PAS DE BREVETS SUR LE VIVANT ! SEMENCES ACCESSIBLES À TOUS ! SIGNEZ LA PÉTITION La coalition européenne «Pas de brevets sur les semences!», dont ProSpecieRara fait partie, organise la contestation contre le brevetage des végétaux et des animaux, pour faire changer la pratique en la matière. Montrez en signant la pétition que vous prenez fait et cause pour des semences accessibles à tous. Détails et formulaires à signer sous: www.ladb.ch/npos

SE FOURNIR AUPRÈS D’ENTREPRISES INDÉPENDANTES Il reste en Suisse trois entreprises indépendantes des grands groupes semenciers et qui produisent des semences non hybrides. En achetant vos semences chez elles, vous leur apportez votre soutien.
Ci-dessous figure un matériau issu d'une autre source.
(* ===== verification/Groups.v ===== *)
(** * Group records and members (src/state.rs) *)
From S2P Require Import Prelude Text Json Env Models Jid Records Whatsapp Contacts.

Definition empty_group_record : GroupRecord :=
  mkGroupRecord None None None None None None None None None None None.

(** The part of a group record a conversation shows. *)
Definition group_subject_or_default (group_id : string) (group : option GroupRecord) : string :=
  unwrap_or (group ≫= gr_subject) (group_subject_for_jid group_id).
Definition group_picture (group : option GroupRecord) : option string :=
  group ≫= λ g, rustzap_profile_picture_media_id (gr_profile_picture_media_id g).

Definition apply_group_record_to_conversation (group_id : string) (group : option GroupRecord)
    (conversation : Conversation) : Conversation :=
  conversation
    <| conv_conversation_type := "group" |>
    <| conv_contact_id := None |>
    <| conv_group_id := Some group_id |>
    <| conv_display_phone := None |>
    <| conv_phone_number := None |>
    <| conv_display_name := Some (group_subject_or_default group_id group) |>
    <| conv_profile_picture_media_id := group_picture group |>
    <| conv_avatar_url := group ≫= gr_avatar_url |>
    <| conv_profile_picture_url := group ≫= gr_profile_picture_url |>.

Definition group_conversation (now : time) (project_id company_id channel_id group_id : string)
  : Conversation := {|
  conv_id := group_id;
  conv_project_id := project_id;
  conv_company_id := company_id;
  conv_channel_account_id := channel_id;
  conv_conversation_type := "group";
  conv_contact_id := None;
  conv_group_id := Some group_id;
  conv_display_name := Some (group_subject_for_jid group_id);
  conv_display_phone := None;
  conv_phone_number := None;
  conv_profile_picture_media_id := None;
  conv_avatar_url := None;
  conv_profile_picture_url := None;
  conv_last_seq := 0;
  conv_last_message_at := None;
  conv_unread_count := 0;
  conv_is_archived := false;
  conv_is_muted := false;
  conv_is_pinned := false;
  conv_control_mode := "manual";
  conv_created_at := now;
  conv_updated_at := now
|}.

Definition group_participant_display_name (inner : StoreInner)
    (participant : GroupParticipantProfile) : string :=
  unwrap_or
    (opt_or (ct_display_name <$> st_contacts inner !! gp_contact_id participant)
            (gp_phone_jid participant ≫= phone_from_jid))
    (display_name_for_jid (gp_contact_id participant)).

(** The members of a group: [entry(group_id).or_default()]. *)
Definition members_of (inner : StoreInner) (group_id : string) : gmap string GroupMemberRecord :=
  default ∅ (st_group_members inner !! group_id).
Definition put_member (group_id contact_id : string) (member : GroupMemberRecord)
    (inner : StoreInner) : StoreInner :=
  inner <| st_group_members ::= <[group_id := <[contact_id := member]> (members_of inner group_id)]> |>.

Definition upsert_group_member_inner (group_id contact_id display_name : string) (now : time)
    (inner : StoreInner) : StoreInner :=
  put_member group_id contact_id
    match members_of inner group_id !! contact_id with
    | Some member =>
      member <| gm_wa_jid := Some contact_id |>
             <| gm_phone_e164 := phone_from_jid contact_id |>
             <| gm_display_name := display_name |>
             <| gm_updated_at := now |>
             <| gm_last_seen_at := now |>
    | None =>
      {| gm_group_id := group_id;
         gm_contact_id := contact_id;
         gm_wa_jid := Some contact_id;
         gm_phone_e164 := phone_from_jid contact_id;
         gm_display_name := display_name;
         gm_role := "member";
         gm_is_admin := false;
         gm_joined_at := now;
         gm_updated_at := now;
         gm_last_seen_at := now |}
    end inner.

Definition member_role (contact_id : string) (owner_jid : option string) (is_admin : bool)
  : string :=
  if decide (owner_jid = Some contact_id) then "owner"
  else if is_admin then "admin" else "member".

Definition upsert_group_member_metadata_inner (group_id contact_id : string)
    (phone_jid : option string) (display_name : string) (owner_jid : option string)
    (is_admin : bool) (now : time) (inner : StoreInner) : StoreInner :=
  let role := member_role contact_id owner_jid is_admin in
  let phone_e164 := opt_or (phone_jid ≫= phone_from_jid) (phone_from_jid contact_id) in
  let admin := is_admin || bool_decide (role = "owner") in
  put_member group_id contact_id
    match members_of inner group_id !! contact_id with
    | Some member =>
      let member := member <| gm_wa_jid := Some contact_id |>
                           <| gm_phone_e164 := phone_e164 |> in
      let member := if should_replace_group_member_name (gm_display_name member) contact_id
                    then member <| gm_display_name := display_name |> else member in
      member <| gm_role := role |> <| gm_is_admin := admin |>
             <| gm_updated_at := now |> <| gm_last_seen_at := now |>
    | None =>
      {| gm_group_id := group_id;
         gm_contact_id := contact_id;
         gm_wa_jid := Some contact_id;
         gm_phone_e164 := phone_e164;
         gm_display_name := display_name;
         gm_role := role;
         gm_is_admin := admin;
         gm_joined_at := now;
         gm_updated_at := now;
         gm_last_seen_at := now |}
    end inner.

Section group_json.
Context `{Env}.

Definition clamp_u32 (n : nat) : Z := Z.min (Z.of_nat n) u32_max.

Definition group_json (inner : StoreInner) (conversation : Conversation) : Value :=
  let id := conv_id conversation in
  let members := size (members_of inner id) in
  let admins := length (retain_list gm_is_admin (hm_values (members_of inner id))) in
  let group := st_groups inner !! id in
  json! {
    "id" ~> id,
    "subject" ~> group_subject_or_default id group,
    "description" ~> (group ≫= gr_description),
    "owner_jid" ~> (group ≫= gr_owner_jid),
    "subject_owner_jid" ~> (group ≫= gr_subject_owner_jid),
    "created_at_wa" ~> (ts <$> (group ≫= gr_created_at_wa)),
    "members_count" ~> unwrap_or (group ≫= gr_members_count) (clamp_u32 members),
    "admins_count" ~> unwrap_or (group ≫= gr_admins_count) (clamp_u32 admins),
    "last_message_at" ~> (ts <$> conv_last_message_at conversation),
    "conversation_id" ~> id,
    "profile_picture_media_id" ~> group_picture group,
    "avatar_url" ~> (group ≫= gr_avatar_url),
    "profile_picture_url" ~> (group ≫= gr_profile_picture_url)
  }.

Definition group_member_json (member : GroupMemberRecord) : Value :=
  let phone_number :=
    opt_or (gm_phone_e164 member ≫= phone_number_from_e164)
      (opt_or (gm_wa_jid member ≫= phone_number_from_jid)
        (phone_number_from_jid (gm_contact_id member))) in
  json! {
    "group_id" ~> gm_group_id member,
    "contact_id" ~> unwrap_or phone_number (gm_contact_id member),
    "technical_contact_id" ~> gm_contact_id member,
    "wa_jid" ~> gm_wa_jid member,
    "phone_e164" ~> gm_phone_e164 member,
    "phone_number" ~> phone_number,
    "name" ~> gm_display_name member,
    "display_name" ~> gm_display_name member,
    "role" ~> gm_role member,
    "is_admin" ~> gm_is_admin member,
    "joined_at" ~> ts (gm_joined_at member),
    "updated_at" ~> ts (gm_updated_at member),
    "last_seen_at" ~> ts (gm_last_seen_at member)
  }.

Definition group_profile_refresh_key (runtime : ChannelRuntime) (group_id : string) : string :=
  rt_project_id runtime +:+ "|" +:+ rt_company_id runtime +:+ "|" +:+ rt_channel_id runtime
    +:+ "|" +:+ group_id.
End group_json.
Vous trouvez leur offre sous: www.sativa-rheinau.ch www.arthasamen.ch www.zollinger-samen.ch

SOUTENIR PROSPECIERARA Bien entendu, vous soutenez également le libre accès aux semences en devenant donateur ProSpecieRara. Nous menons des actions communes avec des partenaires au plan politique, mais surtout nous travaillons très concrètement au maintien de la biodiversité. Notre compte postal pour les dons: PC 90-1480-3 – un grand merci !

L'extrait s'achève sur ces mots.